Maignan is the poster child of the silent leader. Against Atalanta, despite conceding three goals, he was the best on the pitch as he thwarted Lookman’s certain hat-trick goal by reaching across the goal line. Muriel’s heel – unpredictable, magical, postcard-like – deceived him too, but other than that he was faultless.
Maignan is a playmaker between the posts and a number 10 with gloves in addition to being a natural leader. The last time he spoke in the press room he defined himself in this way, clearly avoiding the Ibra issue. “This team also has other leaders,” he said.
Milan took him away from French champions Lille in great secrecy, with a studied and thought-out deal. In the end, he proved to be one of the best signings of the Maldini-Massara management and an essential component of a team that would win the Scudetto and reach the semi-finals of the Champions League.
He is the goalkeeper with the most successful passes in Serie A with 400, followed by Provedel, Sommer, Terracciano and Turati. The Rossoneri’s build-up play starts from him. Magic Mike also boasts eight duels won – third behind Martinez and Berisha – and 75% of successful long balls made.
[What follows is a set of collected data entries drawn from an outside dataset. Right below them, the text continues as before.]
Lemma inbox_counts_every_persisted_record_witness :
  map_Forall (λ _ n, Notification.read n = false) (notifications (initial ∅ 0))
  ∧ (size (notifications (runLoad secondFetchAddsB (initial ∅ 0))) ≤ 50)%nat
  ∧ unreadCount (listNotifications (notifications (runLoad secondFetchAddsB (initial ∅ 0))))
    = size (notifications (runLoad secondFetchAddsB (initial ∅ 0))).
Proof.
  assert (H1 : map_Forall (λ _ n, Notification.read n = false)
                 (notifications (initial ∅ 0))) by apply map_Forall_empty.
  assert (H2 : (size (notifications (runLoad secondFetchAddsB (initial ∅ 0))) ≤ 50)%nat)
    by (apply Nat.leb_le; vm_compute; reflexivity).
  split; [exact H1|]. split; [exact H2|].
  exact (proj1 (inbox_counts_every_persisted_record secondFetchAddsB (initial ∅ 0) H1) H2).
Defined.

(** ** Writes to the orders *)

Lemma move_updateDoc_log m s :
  updateDoc_log (move m s) = updateDoc_log s ++ moveWrite m.
Proof.
  destruct m as [t|due|entry|env order ty msg|env|env]; cbn [move moveWrite];
    rewrite ?app_nil_r; try reflexivity.
  - apply elapse_frame.
  - apply saveNotification_frame.
  - destruct (getDocs_orders env) as [L|] eqn:Hget.
    + apply (loadOrders_fetched env s L Hget).
    + rewrite (loadOrders_failed env s Hget). reflexivity.
  - destruct (getDocs_orders env) as [L|] eqn:Hget.
    + apply (fetchOrders_fetched env s L Hget).
    + unfold fetchOrders, fetchOrders_in. rewrite Hget. reflexivity.
Qed.

Lemma moves_updateDoc_log ms s :
  updateDoc_log (moves ms s) = updateDoc_log s ++ (ms ≫= moveWrite).
Proof.
  unfold moves. revert s. induction ms as [|m ms IH]; intros s; cbn [foldl flip].
  - rewrite app_nil_r. reflexivity.
  - rewrite IH, move_updateDoc_log, <- app_assoc. reflexivity.
Qed.

Lemma movesLoad_writes e s : movesLoad e s ≫= moveWrite = orderWrite e.
Proof.
  destruct e as [dt|env|env|env|[] env i v|[] env i v]; try reflexivity.
  - unfold movesLoad, tickMoves. destruct (intervalDue s); reflexivity.
  - unfold movesLoad, saveMoves. destruct (find _ (orders s)); reflexivity.
  - unfold movesLoad, saveMoves. destruct (find _ (orders s)); reflexivity.
Qed.

Lemma movesFetch_writes e s : movesFetch e s ≫= moveWrite = orderWrite e.
Proof.
  destruct e as [dt|env|env|env|[] env i v|[] env i v]; try reflexivity.
  unfold movesFetch, tickMoves. destruct (intervalDue s); reflexivity.
Qed.

(** X20: orders are written by the admin only.  Over any run of either
    revision the [updateDoc] calls on 'orders' are, in order, one per status
    or payment action whose write succeeds, each setting the one field the
    action names to the value chosen; polls, timers and the effect write no
    order. *)
Theorem orders_written_by_admin_actions_only (evs : list Event) (s : State) :
  updateDoc_log (runLoad evs s) = updateDoc_log s ++ (evs ≫= orderWrite)
  ∧ updateDoc_log (runFetch evs s) = updateDoc_log s ++ (evs ≫= orderWrite).
Proof.
  split.
  - unfold runLoad. revert s. induction evs as [|e evs IH]; intros s; cbn [foldl flip].
    + rewrite app_nil_r. reflexivity.
    + rewrite IH, stepLoad_moves, moves_updateDoc_log, movesLoad_writes, <- app_assoc.
      reflexivity.
  - unfold runFetch. revert s. induction evs as [|e evs IH]; intros s; cbn [foldl flip].
    + rewrite app_nil_r. reflexivity.
    + rewrite IH, stepFetch_moves, moves_updateDoc_log, movesFetch_writes, <- app_assoc.
      reflexivity.
Qed.

(** ** A failed cycle and the effect *)



(** ** A new order whose store has no name yet *)

Lemma appearances_present O prev Ls :
  O ∈ prev → Forall (λ L, O ∈ ids L) Ls → appearances O prev Ls = 0%nat.
Proof.
  intros Hin Hall. revert prev Hin.
  induction Hall as [|L Ls HL _ IH]; intros prev Hin; cbn [appearances]; [reflexivity|].
  rewrite (IH (ids L) HL). rewrite decide_False by (intros [_ Hout]; exact (Hout Hin)).
  reflexivity.
Qed.

Lemma runFetch_keeps_documents evs s :
  notifications s ⊆ notifications (runFetch evs s).
Proof.
  apply (runFetch_invariant (λ s', notifications s ⊆ notifications s')); [|reflexivity].
  intros m s' _ H. etrans; [exact H|]. apply move_grows.
Qed.

(** C2 at its failing inputs ([fetchOrders] revision).  An order that a
    cycle past the first fetch observes for the first time, in a fetch that
    lists every order once and in a world whose writes succeed, gets
    exactly one [new_order] notification from [loadOrders].  From
    [fetchOrders] it gets none when nothing truthy is under its store id in
    the [storeNames] that the callback closed over: the callback awaits the
    store lookup before it tests the snapshot, which by then holds the
    order; and as long as the order stays in the collection no later cycle
    writes one either. *)
Theorem new_order_lost_while_store_unknown (names : gmap string string)
    (env : PollEnv) (s : State) (ordersData : list Order.t) (o : Order.t)
    (evs : list Event) :
  getDocs_orders env = Some ordersData → NoDup (Order.id <$> ordersData) →
  o ∈ ordersData →
  Order.id o ∉ previousOrdersRef s → (0 < size (previousOrdersRef s))%nat →
  (∀ n, addDoc_ok env n = true) →
  awaitsStore names o →
  Forall (λ L, NoDup (Order.id <$> L) ∧ Order.id o ∈ ids L) (snapshotsFetch evs) →
  let sL := loadOrders_in names env s in
  let sF := fetchOrders_in false names env s in
  persisted new_order (Order.id o) (notifications sL)
  = (persisted new_order (Order.id o) (notifications s) + 1)%nat
  ∧ persisted new_order (Order.id o) (notifications sF)
    = persisted new_order (Order.id o) (notifications s)
  ∧ Order.id o ∈ previousOrdersRef sF
  ∧ persisted new_order (Order.id o) (notifications (runFetch evs sF))
    = persisted new_order (Order.id o) (notifications s).
Proof.
  intros Hget Hnd Hin Hnew Hpast Hok Hw Hlater. cbv zeta.
  assert (Hlisted : Order.id o ∈ ids ordersData).
  { unfold ids. apply elem_of_list_to_set, list_elem_of_fmap.
    exists o. split; [reflexivity|exact Hin]. }
  split; [|].
  { destruct (loadOrders_in_persisted new_order (Order.id o) names env s ordersData Hget)
      as (k & Hk & _ & Heq).
    rewrite Hk, (Heq Hok).
    rewrite decide_True by (split; [reflexivity|split; assumption]).
    rewrite (listed_NoDup _ _ Hnd), decide_True by exact Hlisted. reflexivity. }
  pose proof (fetchOrders_in_fetched false names env s ordersData Hget) as H.
  cbv zeta in H. destruct H as (Hp & _ & _ & _ & _ & _ & _ & _ & Hc & _).
  assert (HF : persisted new_order (Order.id o)
                 (notifications (fetchOrders_in false names env s))
               = persisted new_order (Order.id o) (notifications s)).
  { rewrite Hc, persisted_addDocs.
    rewrite (filter_none (λ n, Notification.type n = new_order
                               ∧ Notification.orderId n = Order.id o)); [simpl; lia|].
    apply Forall_forall. intros n Hn [_ Hid].
    apply list_elem_of_filter in Hn as [_ Hn].
    apply list_elem_of_fmap in Hn as (x & -> & Hx).
    exact (awaiting_not_marked _ _ _ _ _ Hnd Hin Hw Hx Hid). }
  split; [exact HF|]. split; [rewrite Hp; exact Hlisted|].
  apply Nat.le_antisymm.
  - pose proof (runFetch_new_order (Order.id o) evs (fetchOrders_in false names env s))
      as Hle.
    rewrite appearances_present in Hle.
    + rewrite <- HF. etrans; [apply Hle|lia].
      eapply Forall_impl; [exact Hlater|]. intros L HL. apply HL.
    + rewrite Hp. exact Hlisted.
    + eapply Forall_impl; [exact Hlater|]. intros L HL. apply HL.
  - rewrite <- HF. unfold persisted. apply map_subseteq_size, map_filter_subseteq_mono.
    apply runFetch_keeps_documents.
Qed.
There is no one like him in Serie A and Pioli once spoke about him in an interesting way: “Training him is exhausting, he asks for a lot. But it’s also fantastic, because he’s motivated.” The downside is clean sheets, of which he has certainly a few less than last year, only four in 12 games. He is determined for that percentage to improve.
When he was a child he played up front and scored goals. His first coach, Romain Damiano, a fast-talking Italian-Frenchman, nicknamed him ‘the Gunslinger’ because he celebrated like Suarez. On the day of the trial with PSG he was asked play at least one half between the posts, and not 90 minutes as a striker.
Maignan reluctantly accepted, but still played for a while as a forward just to make the point. The rest is history.